(** * SocialStudy: the Pomodoro timer of [src/pages/Timer.tsx]

    A shallow embedding of the [Timer] component: its React state, the
    [focusStartRef] ref, the handlers [toggle], [reset], [startPhase] and
    [handlePhaseEnd], the interval callback, the key listener, the inputs
    of the configuration, the delayed auto-start and the derived
    [todayCount].

    Modelling conventions.
    - A handler invocation is one atomic transition.  Inside a handler the
      identifiers [phase], [running], [intervalCount], [workMin] and so on
      denote the values of the render the handler was created in; the state
      setters issued by the handler are applied together, in program order.
    - The buttons call the handlers of the current render.  The key
      listener and the interval are installed by effects that are re-run
      only when [running] or [phase] change: they keep the handlers of the
      render in which that last happened.  Every change of [intervalCount]
      comes with such a change, so in those handlers [phase], [running] and
      [intervalCount] are the current values; the inputs may have been
      edited since, and the state keeps the configuration those handlers
      see ([captured]) beside the current one ([config]).
    - [handlePhaseEnd] is [async]; its two [await]s (the user lookup and the
      insert) are taken to resolve before the next event is handled.
    - React calls a function given to a state setter when it next renders
      the component, or at once, at dispatch, when the component has no
      update pending.  Which of the two happens depends on React's
      bookkeeping, not on the state modelled here, so every event that
      dispatches such a function says when it is called ([Call]).
      - The function given to [setHistory] reads [focusStartRef.current],
        and [handlePhaseEnd] clears the ref right after queueing it.
        Called at render it reads [null] and throws; the application has no
        error boundary, so React unmounts the page and the state updates of
        that batch are never shown.
      - The function the interval gives to [setRemaining] calls
        [handlePhaseEnd] and returns 0.  When [handlePhaseEnd] sets the
        state without waiting (no focus start to record), the [0] is applied
        before its [setRemaining] if the function is called at render, and
        after it if the function is called at dispatch.
    - The arrow function given to [setTimeout] closes over the [phase] and
      the [startPhase] of the render in which [handlePhaseEnd] ran, that is
      the phase that has just ended.  The model keeps that captured phase
      with each pending timeout.
    - Wall-clock time, the signed-in user and the rows sent to the
      [study_sessions] table are part of the modelled world.
    - The behaviour is that of a production build: the second invocation of
      updater functions that React's strict mode performs in development is
      not modelled. *)

From Stdlib Require Import ZArith String Ascii Bool Lia DecimalString List.
From Stdlib Require DecimalPos.
Import ListNotations.
Open Scope Z_scope.
(** [s.replace(old, new)] for two single characters. *)
Definition replace_char (old new : N) (s : pystr) : pystr :=
  map (fun c => if (c =? old)%N then new else c) s.

Section CommandLine.

Variable R : Runtime.

(** [str.upper] *)
Variable str_upper : pystr -> pystr.

Fixpoint print_menu (title : pystr) (options : list pystr)
    (allow_skip : bool) (lines : list pystr) : console Z :=
  match lines with
  | [] => EndOfInput
  | line :: rest =>
    let choice := strip line in
    if negb (nonempty choice) then print_menu title options allow_skip rest
    else
      match py_int R choice with
      | Ok num =>
        if allow_skip && (num =? 0)%Z then Answer (-1)%Z rest
        else if (1 <=? num)%Z && (num <=? Z.of_nat (length options))%Z
        then Answer (num - 1)%Z rest
        else print_menu title options allow_skip rest
      | Raise e =>
        if is_ValueError e then print_menu title options allow_skip rest
        else Uncaught e
      end
  end.

(** The body shared by [select_actividad] and [select_provincia]. *)
Definition select_from (title : pystr) (table : pydict)
    (lines : list pystr) : console (option pystr) :=
  let names := map fst table in
  match print_menu title names true lines with
  | Answer idx rest =>
    if (idx =? -1)%Z then Answer None rest
    else
      match list_index names idx with
      | Some selected =>
        match dict_item selected table with
        | Some slug => Answer (Some slug) rest
        | None => LookupFailed
        end
      | None => LookupFailed
      end
  | EndOfInput => EndOfInput
  | Uncaught e => Uncaught e
  | LookupFailed => LookupFailed
  end.

Definition select_actividad (lines : list pystr) : console (option pystr) :=
  select_from (u "SELECCIONA ACTIVIDAD") ACTIVIDADES lines.

Definition select_provincia (lines : list pystr) : console (option pystr) :=
  select_from (u "SELECCIONA PROVINCIA") PROVINCIAS lines.

Definition select_localidad (lines : list pystr) : console (option pystr) :=
  match lines with
  | [] => EndOfInput
  | line :: rest =>
    let localidad := str_upper (strip line) in
    if negb (nonempty localidad) then Answer None rest
    else
      let localidad := replace_char 32 45 localidad in
      Answer (Some localidad) rest
  end.
(** X15.  The Goal handlers leave the users and the OTP table alone. *)
Theorem goal_handlers_keep_users st uid goalId taskId updates body today now oids gen :
  let keeps (r : Response * State) :=
    users r.2 = users st /\ otpStore r.2 = otpStore st in
  keeps (create st uid body today now oids gen)
  /\ keeps (list_goals st uid)
  /\ keeps (toggle_task st uid goalId taskId)
  /\ keeps (delete_goal st uid goalId)
  /\ keeps (replace_fields st uid goalId updates oids).
Proof.
  intros keeps. unfold keeps. split; [|split; [|split; [|split]]].
  - destruct (create_cases st uid body today now oids gen)
      as [E|(a & r & goal & _ & _ & _ & Hfree & E)]; by rewrite E.
  - done.
  - destruct (toggle_task_cases st uid goalId taskId)
      as [(status & msg & E)|(gid & goal & slots & i & Hl & _ & _ & E)]; by rewrite E.
  - destruct (delete_goal_cases st uid goalId)
      as [(status & msg & E)|(gid & goal & Hf & E)]; by rewrite E.
  - destruct (replace_fields_cases st uid goalId updates oids)
      as [(status & msg & E)|(gid & goal & patch & Hf & Hc & E)]; by rewrite E.
Qed.

End ServiceExtras.

(** ** More on the OTP flow *)

Section OtpExtras.
Context `{rt : JSRuntime}.

Lemma update_password_none us e h :
  find_user us e = None -> update_password us e h = us.
Proof.
  induction us as [|u us IH]; [done|]. unfold find_user in *. simpl.
  destruct (String.eqb (email u) e); [done|]. intros H. by rewrite IH.
Qed.

(** [findOneAndUpdate] rewrites the first user with the address. *)
Lemma update_password_first us e h u :
  find_user us e = Some u ->
  exists before after,
    us = (before ++ u :: after)%list
    /\ Forall (fun v => email v <> e) before
    /\ email u = e
    /\ update_password us e h
       = (before ++ {| name := name u; email := email u; password := h |} :: after)%list.
Proof.
  induction us as [|v us IH]; [done|]. unfold find_user in *. simpl.
  destruct (String.eqb_spec (email v) e) as [Heq|Hne].
  - intros H. inversion H; subst v. by exists [], us.
  - intros H. destruct (IH H) as (before & after & -> & Hb & He & ->).
    exists (v :: before), after. repeat split; try done. by constructor.
Qed.
(** * hpp-part2: the notebooks' own code, embedded and verified

    The notebooks are calls into Dask and scikit-learn around a handful of
    functions of their own.  This development embeds those functions:

    - [ML.threshold]        the price classifier of the ML notebook;
    - [MonteCarlo.sample]   one Monte Carlo draw, and the estimate of pi;
    - [Actors.borrow]       the [Bank] actor's method;
    - [Walks.run]           the random-walk loop over [as_completed];
    - [FirstResults]        the cell that takes results with [ac.next()];
    - [WalkerActor.walk]    the [Walker] actor's method;
    - [Peers.borrow]        the [Borrower] actor's method.

    Python floats are IEEE binary64 numbers, which is what Rocq's primitive
    floats are; Python ints are [Z]. *)

From Stdlib Require Import ZArith QArith Floats String.
From stdpp Require Import base option list relations.

(* ===================================================================== *)
(** ** Definitions *)
(* ===================================================================== *)

(** *** The price classifier (ML notebook) *)

Module ML.
Local Open Scope Z_scope.

(** [THRESHOLDS = (1200, 11000)] *)
Definition THRESHOLDS : Z * Z := (1200, 11000).

(** [def threshold(p)], on the integer prices of the diamonds table: two
    strict comparisons, tried in this order. *)
Definition threshold (p : Z) : Z :=
  if p <? fst THRESHOLDS then 0
  else if p >? snd THRESHOLDS then 2
  else 1.
End ML.

(** *** Monte Carlo estimate of pi *)

Module MonteCarlo.

(** [def sample()].  The two calls of [random.uniform(0, 1)] are the
    arguments [x] and [y]: the function is the code that follows the
    draws. *)
Definition sample (x y : float) : Z :=
  let d := (x * x + y * y)%float in
  if (d <? 1)%float then 1%Z else 0%Z.

(** [results]: one [sample()] per pair of draws. *)
Definition samples (draws : list (float * float)) : list Z :=
  map (fun d => sample (fst d) (snd d)) draws.

(** Python's [sum] over a list of ints. *)
Definition sum (results : list Z) : Z := foldr Z.add 0%Z results.

(** [4*sum(results)/len(results)].  Both operands of [/] are ints, and
    Python's true division of ints returns the float nearest to the exact
    quotient: the quotient itself is kept here, as a rational.  An empty
    list divides by zero ([None]). *)
Definition pi_hat (results : list Z) : option Q :=
  match results with
  | [] => None
  | _ :: _ => Some (Qmake (4 * sum results) (Pos.of_nat (length results)))
  end.
End MonteCarlo.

* **Activity**
Using the entries above, output exactly the lines between the line holding "e => Uncaught e" and the line holding "let localidad := str_upper", end lines included, and nothing more.

* **Task answer**
  | Uncaught e => Uncaught e
  | LookupFailed => LookupFailed
  end.

Definition select_actividad (lines : list pystr) : console (option pystr) :=
  select_from (u "SELECCIONA ACTIVIDAD") ACTIVIDADES lines.

Definition select_provincia (lines : list pystr) : console (option pystr) :=
  select_from (u "SELECCIONA PROVINCIA") PROVINCIAS lines.

Definition select_localidad (lines : list pystr) : console (option pystr) :=
  match lines with
  | [] => EndOfInput
  | line :: rest =>
    let localidad := str_upper (strip line) in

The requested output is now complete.